→ Record set

Lemma dryice_rtc_set_time_denied_witness :
  (exists t,
     dryice_rtc_set_time (P := Script.platform) 1 77 [262152; 1]
       = Some (- EPERM, [], t) /\ writes t = [])
  /\ (dryice_rtc_set_time (P := Script.platform) 1 77
        [262152; 0; 0; 256; 0; 256; 262152; 0; 256]
      = Some (0, [],
              [EvReadl DCR 262152; EvReadl DSR 0;
               EvWritel 0 DTCLR; EvGetTimeNs 0; EvReadl DSR 256;
               EvWritel 77 DTCMR; EvGetTimeNs 0; EvReadl DSR 256;
               EvReadl DCR 262152;
               EvWritel 262152 DCR; EvGetTimeNs 0; EvReadl DSR 256])
      /\ (0 = 0 \/ 0 = - EIO)
      /\ exists t',
           writes [EvReadl DCR 262152; EvReadl DSR 0;
                   EvWritel 0 DTCLR; EvGetTimeNs 0; EvReadl DSR 256;
                   EvWritel 77 DTCMR; EvGetTimeNs 0; EvReadl DSR 256;
                   EvReadl DCR 262152;
                   EvWritel 262152 DCR; EvGetTimeNs 0; EvReadl DSR 256]
           = (0, DTCLR) :: t').
Proof.
  split.
  - apply (proj1 (dryice_rtc_set_time_denied Script.platform 1 77 77
                    [262152; 1] eq_refl)).
    left. reflexivity.
  - apply (proj2 (proj2 (proj2 (dryice_rtc_set_time_denied Script.platform
                                  1 77 77
                                  [262152; 0; 0; 256; 0; 256; 262152; 0; 256]
                                  eq_refl)
                           eq_refl eq_refl))
             [0; 256; 262152; 0; 256]
             [EvWritel 0 DTCLR; EvGetTimeNs 0; EvReadl DSR 256]
             [262152; 0; 256]
             [EvWritel 77 DTCMR; EvGetTimeNs 0; EvReadl DSR 256]
             0 []
             [EvWritel 262152 DCR; EvGetTimeNs 0; EvReadl DSR 256]).
    + reflexivity.
    + reflexivity.
    + reflexivity.
Defined.

(** C1 as stated fails: with the time-counter-enable bit set and the
    security-violation flag clear, a set time hard lock (control
    register [TCE | TCHL]) or a set time soft lock ([TCE | TCSL]) does
    not reject the request; all three writes are made and the result
    is 0. *)
Lemma dryice_rtc_set_time_locked_but_enabled :
  Z.testbit (Z.lor DCR_TCE DCR_TCHL) 18 = true
  /\ dryice_rtc_set_time (P := Script.platform) 1 77
       [Z.lor DCR_TCE DCR_TCHL; 0; 0; 256; 0; 256;
        Z.lor DCR_TCE DCR_TCHL; 0; 256]
     = Some (0, [],
             [EvReadl DCR 262152; EvReadl DSR 0;
              EvWritel 0 DTCLR; EvGetTimeNs 0; EvReadl DSR 256;
              EvWritel 77 DTCMR; EvGetTimeNs 0; EvReadl DSR 256;
              EvReadl DCR 262152;
              EvWritel 262152 DCR; EvGetTimeNs 0; EvReadl DSR 256])
  /\ Z.testbit (Z.lor DCR_TCE DCR_TCSL) 17 = true
  /\ dryice_rtc_set_time (P := Script.platform) 1 77
       [Z.lor DCR_TCE DCR_TCSL; 0; 0; 256; 0; 256;
        Z.lor DCR_TCE DCR_TCSL; 0; 256]
     = Some (0, [],
             [EvReadl DCR 131080; EvReadl DSR 0;
              EvWritel 0 DTCLR; EvGetTimeNs 0; EvReadl DSR 256;
              EvWritel 77 DTCMR; EvGetTimeNs 0; EvReadl DSR 256;
              EvReadl DCR 131080;
              EvWritel 131080 DCR; EvGetTimeNs 0; EvReadl DSR 256])
  /\ 0 <> - EPERM.
Proof.
  split; [reflexivity|]. split; [vm_compute; reflexivity|].
  split; [reflexivity|]. split; [vm_compute; reflexivity|].
  discriminate.
Qed.

(** C7. When the calendar conversion succeeded and the permission
    checks pass, [dryice_rtc_set_time] makes its confirmed writes in
    this order: 0 to the time-counter LSB register, the seconds to the
    MSB register, then the control register as just read with the
    time-counter-enable bit set.  When a confirmed write fails, its
    failure is the result, the run ends in the state and with the trace
    of that failed write (the only write after it is the error
    acknowledge the failed write itself may make), and the writes
    already made stay as they are. *)
Theorem dryice_rtc_set_time_sequence :
  forall (P : Platform) (fuel : nat) (tm : rtc_time P) (secs : Z)
         (s : pstate P),
    p_rtc_tm_to_time P tm = (0, secs) ->
    let dcr := u32 (fst (p_readl P DCR s)) in
    let s1 := snd (p_readl P DCR s) in
    let dsr := u32 (fst (p_readl P DSR s1)) in
    let s2 := snd (p_readl P DSR s1) in
    let pre := [EvReadl DCR dcr; EvReadl DSR dsr] in
    Z.testbit dsr 0 = false ->
    (Z.testbit dcr 3 = true
     \/ (Z.testbit dcr 18 = false /\ Z.testbit dcr 17 = false)) ->
    (forall r1 s3 t1,
       di_write_wait fuel 0 DTCLR s2 = Some (r1, s3, t1) ->
       r1 <> 0 ->
       dryice_rtc_set_time fuel tm s = Some (r1, s3, pre ++ t1)
       /\ exists ack,
            writes (pre ++ t1) = (0, DTCLR) :: ack
            /\ (ack = [] \/ ack = [(DSR_WEF, DSR)]))
    /\ (forall s3 t1 r2 s4 t2,
          di_write_wait fuel 0 DTCLR s2 = Some (0, s3, t1) ->
          di_write_wait fuel secs DTCMR s3 = Some (r2, s4, t2) ->
          r2 <> 0 ->
          dryice_rtc_set_time fuel tm s = Some (r2, s4, pre ++ t1 ++ t2)
          /\ exists ack,
               writes (pre ++ t1 ++ t2)
                 = (0, DTCLR) :: (u32 secs, DTCMR) :: ack
               /\ (ack = [] \/ ack = [(DSR_WEF, DSR)]))
    /\ (forall s3 t1 s4 t2 r3 s6 t3,
          di_write_wait fuel 0 DTCLR s2 = Some (0, s3, t1) ->
          di_write_wait fuel secs DTCMR s3 = Some (0, s4, t2) ->
          let dcr' := u32 (fst (p_readl P DCR s4)) in
          di_write_wait fuel (Z.lor dcr' DCR_TCE) DCR
            (snd (p_readl P DCR s4)) = Some (r3, s6, t3) ->
          dryice_rtc_set_time fuel tm s
            = Some (r3, s6, pre ++ t1 ++ t2 ++ EvReadl DCR dcr' :: t3)
          /\ Z.testbit (Z.lor dcr' DCR_TCE) 3 = true
          /\ exists ack,
               writes (pre ++ t1 ++ t2 ++ EvReadl DCR dcr' :: t3)
                 = (0, DTCLR) :: (u32 secs, DTCMR)
                     :: (Z.lor dcr' DCR_TCE, DCR) :: ack
               /\ (ack = [] \/ ack = [(DSR_WEF, DSR)])
               /\ (r3 = 0 -> ack = [])).
Proof.
  intros P fuel tm secs s Hconv. cbv zeta. intros H0 Hperm.
  rewrite (set_time_check P fuel tm secs s Hconv). cbv zeta.
  set (dcr := u32 (fst (p_readl P DCR s))) in *.
  set (s1 := snd (p_readl P DCR s)) in *.
  set (dsr := u32 (fst (p_readl P DSR s1))) in *.
  set (s2 := snd (p_readl P DSR s1)) in *.
  assert (Hc : (negb (Z.testbit dcr 3) || Z.testbit dsr 0)
               && (Z.testbit dcr 18 || Z.testbit dcr 17
                   || Z.testbit dsr 0) = false).
  { rewrite H0. destruct Hperm as [H3|[H18 H17]].
    - rewrite H3. reflexivity.
    - rewrite H18, H17. apply andb_false_r. }
  rewrite Hc.
  destruct (set_time_writes_run P fuel secs s2) as [RA [RB RC]].
  split; [|split].
  - intros r1 s3 t1 H1 Hne. rewrite (RA _ _ _ H1 Hne).
    split; [reflexivity|].
    destruct (di_write_wait_writes _ _ _ _ _ _ _ _ H1)
      as [ack [Hw [Hack _]]].
    exists ack. cbn [app writes]. rewrite Hw. split; [reflexivity|exact Hack].
  - intros s3 t1 r2 s4 t2 H1 H2 Hne. rewrite (RB _ _ _ _ _ H1 H2 Hne).
    split; [reflexivity|].
    destruct (di_write_wait_writes _ _ _ _ _ _ _ _ H1)
      as [ack1 [Hw1 [_ [_ Hz1]]]].
    destruct (di_write_wait_writes _ _ _ _ _ _ _ _ H2)
      as [ack [Hw2 [Hack _]]].
    exists ack. cbn [app writes]. rewrite writes_app, Hw1, Hw2.
    rewrite (Hz1 eq_refl). split; [reflexivity|exact Hack].
  - intros s3 t1 s4 t2 r3 s6 t3 H1 H2 H3. rewrite (RC _ _ _ _ _ _ _ H1 H2 H3).
    split; [reflexivity|]. split; [apply lor_TCE_bit|].
    destruct (di_write_wait_writes _ _ _ _ _ _ _ _ H1)
      as [ack1 [Hw1 [_ [_ Hz1]]]].
    destruct (di_write_wait_writes _ _ _ _ _ _ _ _ H2)
      as [ack2 [Hw2 [_ [_ Hz2]]]].
    destruct (di_write_wait_writes _ _ _ _ _ _ _ _ H3)
      as [ack [Hw3 [Hack [_ Hz3]]]].
    exists ack. cbn [app writes].
    rewrite !writes_app. cbn [writes].
    rewrite Hw1, Hw2, Hw3, (Hz1 eq_refl), (Hz2 eq_refl), u32_lor_TCE.
    split; [reflexivity|]. split; [exact Hack|exact Hz3].
Qed.

Lemma dryice_rtc_set_time_sequence_witness :
  dryice_rtc_set_time (P := Script.platform) 2 77 [8; 0; 0; 0; 1]
    = Some (- EIO, [],
            [EvReadl DCR 8; EvReadl DSR 0; EvWritel 0 DTCLR; EvGetTimeNs 0;
             EvReadl DSR 0; EvIsTimeout 0 MSECOND true])
  /\ dryice_rtc_set_time (P := Script.platform) 2 77
       [8; 0; 0; 256; 0; 0; 1]
     = Some (- EIO, [],
             [EvReadl DCR 8; EvReadl DSR 0; EvWritel 0 DTCLR; EvGetTimeNs 0;
              EvReadl DSR 256; EvWritel 77 DTCMR; EvGetTimeNs 0;
              EvReadl DSR 0; EvIsTimeout 0 MSECOND true])
  /\ dryice_rtc_set_time (P := Script.platform) 2 77
       [0; 0; 0; 256; 0; 256; 4; 0; 256]
     = Some (0, [],
             [EvReadl DCR 0; EvReadl DSR 0; EvWritel 0 DTCLR; EvGetTimeNs 0;
              EvReadl DSR 256; EvWritel 77 DTCMR; EvGetTimeNs 0;
              EvReadl DSR 256; EvReadl DCR 4; EvWritel 12 DCR;
              EvGetTimeNs 0; EvReadl DSR 256]).
Proof.
  split; [|split].
  - apply (proj1 (dryice_rtc_set_time_sequence Script.platform 2 77 77
                    [8; 0; 0; 0; 1] eq_refl eq_refl (or_introl eq_refl))
             (- EIO) []).
    + reflexivity.
    + discriminate.
  - apply (proj1 (proj2 (dryice_rtc_set_time_sequence Script.platform 2 77 77
                    [8; 0; 0; 256; 0; 0; 1] eq_refl eq_refl
                    (or_introl eq_refl)))
             [0; 0; 1]
             [EvWritel 0 DTCLR; EvGetTimeNs 0; EvReadl DSR 256]
             (- EIO) []).
    + reflexivity.
    + reflexivity.
    + discriminate.
  - apply (proj2 (proj2 (dryice_rtc_set_time_sequence Script.platform 2 77 77
                    [0; 0; 0; 256; 0; 256; 4; 0; 256] eq_refl eq_refl
                    (or_intror (conj eq_refl eq_refl))))
             [0; 256; 4; 0; 256]
             [EvWritel 0 DTCLR; EvGetTimeNs 0; EvReadl DSR 256]
             [4; 0; 256]
             [EvWritel 77 DTCMR; EvGetTimeNs 0; EvReadl DSR 256]
             0 []
             [EvWritel 12 DCR; EvGetTimeNs 0; EvReadl DSR 256]).
    + reflexivity.
    + reflexivity.
    + reflexivity.
Defined.

(** ** Invalid state *)

(** The run of [di_handle_invalid_state]: its first accesses, the value
    [dcr] it reads back from the control register, and the two ways it
    can end. *)
Lemma di_handle_invalid_state_cases :
  forall (P : Platform) (dsr : Z) (s : pstate P),
    let sa := p_udelay P 130 (p_writel P 0 DTCR s) in
    let sb := p_udelay P 130 (p_writel P DCR_TDCSL DCR sa) in
    let sec := u32 (fst (p_readl P DTCMR sb)) in
    let sc := snd (p_readl P DTCMR sb) in
    let dcr := u32 (fst (p_readl P DCR sc)) in
    let sd := snd (p_readl P DCR sc) in
    exists rc s' t1 t2,
      di_handle_invalid_state dsr s
        = Some (rc, s',
                EvWritel 0 DTCR :: EvUdelay 130
                  :: EvWritel DCR_TDCSL DCR :: EvUdelay 130
                  :: EvReadl DTCMR sec :: t1 ++ EvReadl DCR dcr :: t2)
      /\ writes t1 = []
      /\ ((Z.testbit dcr 3 = false
           /\ (Z.testbit dcr 18 = true \/ Z.testbit dcr 17 = true)
           /\ rc = - ENODEV /\ s' = sd /\ writes t2 = []
           /\ unrecoverable_kind rc t2
                = Some (if Z.testbit dcr 18
                        then UntilBatteryCycle else UntilReset))
          \/ ((Z.testbit dcr 3 = true
               \/ (Z.testbit dcr 18 = false /\ Z.testbit dcr 17 = false))
              /\ rc = 0
              /\ exists caf : bool,
                   writes t2 =
                     (DSR_NVF, DSR) :: (DSR_TCO, DSR)
                       :: (Z.lor dcr DCR_TCE, DCR) :: (sec, DTCMR)
                       :: (DCAMR_UNSET, DCAMR) :: (0, DCALR)
                       :: (if caf then [(DSR_CAF, DSR)] else []))).
Proof.
  intros P dsr s. cbv zeta. unfold di_handle_invalid_state.
  unfold di_write_busy_wait, di_what_is_to_be_done.
  unfold bind at 1. unfold bind at 1. unfold writel at 1. unfold udelay at 1.
  unfold bind at 1. unfold bind at 1. unfold writel at 1. unfold udelay at 1.
  change (u32 0) with 0. change (u32 DCR_TDCSL) with DCR_TDCSL.
  set (sb := p_udelay P 130 (p_writel P DCR_TDCSL DCR
                (p_udelay P 130 (p_writel P 0 DTCR s)))).
  unfold bind at 1. unfold readl at 1.
  destruct (p_readl P DTCMR sb) as [v1 sc]. cbn [fst snd].
  set (sec := u32 v1).
  unfold bind at 1.
  set (warn := if negb (sec =? 0) then _ else _).
  assert (Hwarn : exists t1, warn sc = Some (tt, sc, t1) /\ writes t1 = []).
  { subst warn. destruct (negb (sec =? 0)); eexists; split; reflexivity. }
  destruct Hwarn as [t1 [Hwarn Hw1]]. rewrite Hwarn.
  unfold bind at 1. unfold readl at 1.
  destruct (p_readl P DCR sc) as [v2 sd]. cbn [fst snd].
  set (dcr := u32 v2).
  autorewrite with tst_bits.
  destruct (Z.testbit dcr 3) eqn:H3; cbn [negb];
    [|destruct (Z.testbit dcr 18) eqn:H18;
      [|destruct (Z.testbit dcr 17) eqn:H17]].
  2: {
    unfold_prims. exists (- ENODEV), sd, t1. eexists.
    split; [cbn [app]; reflexivity|].
    split; [exact Hw1|]. left. repeat split; auto. }
  2: {
    unfold_prims. exists (- ENODEV), sd, t1. eexists.
    split; [cbn [app]; reflexivity|].
    split; [exact Hw1|]. left. repeat split; auto. }
  all: unfold bind at 1; unfold ret at 1;
    unfold bind at 1; unfold bind at 1; unfold writel at 1; unfold udelay at 1;
    unfold bind at 1; unfold bind at 1; unfold writel at 1; unfold udelay at 1;
    unfold bind at 1; unfold bind at 1; unfold writel at 1; unfold udelay at 1;
    unfold bind at 1; unfold bind at 1; unfold writel at 1; unfold udelay at 1;
    unfold bind at 1; unfold readl at 1;
    match goal with
    | |- context [p_readl ?Q DSR ?st] =>
        destruct (p_readl Q DSR st) as [v3 sf]
    end;
    destruct (di_handle_valid_state_total P (u32 v3) sf) as [s' [tv [Hv Hwv]]];
    rewrite Hv;
    exists 0, s', t1; eexists;
    (split; [cbn [app]; reflexivity|]);
    (split; [exact Hw1|]); right;
    (split; [auto|]); (split; [reflexivity|]);
    exists (Z.testbit (u32 v3) 4);
    cbn [app writes]; rewrite Hwv;
    change (u32 DSR_NVF) with DSR_NVF; change (u32 DSR_TCO) with DSR_TCO;
    unfold dcr; rewrite u32_lor_TCE;
    unfold sec; rewrite u32_idem; reflexivity.
Qed.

→ Exercise objective
Every line that contains the string "exact" should be copied from the records.

→ Response
    exists ack. cbn [app writes]. rewrite Hw. split; [reflexivity|exact Hack].
    rewrite (Hz1 eq_refl). split; [reflexivity|exact Hack].
    split; [reflexivity|]. split; [exact Hack|exact Hz3].
    split; [exact Hw1|]. left. repeat split; auto. }
    split; [exact Hw1|]. left. repeat split; auto. }
    (split; [exact Hw1|]); right;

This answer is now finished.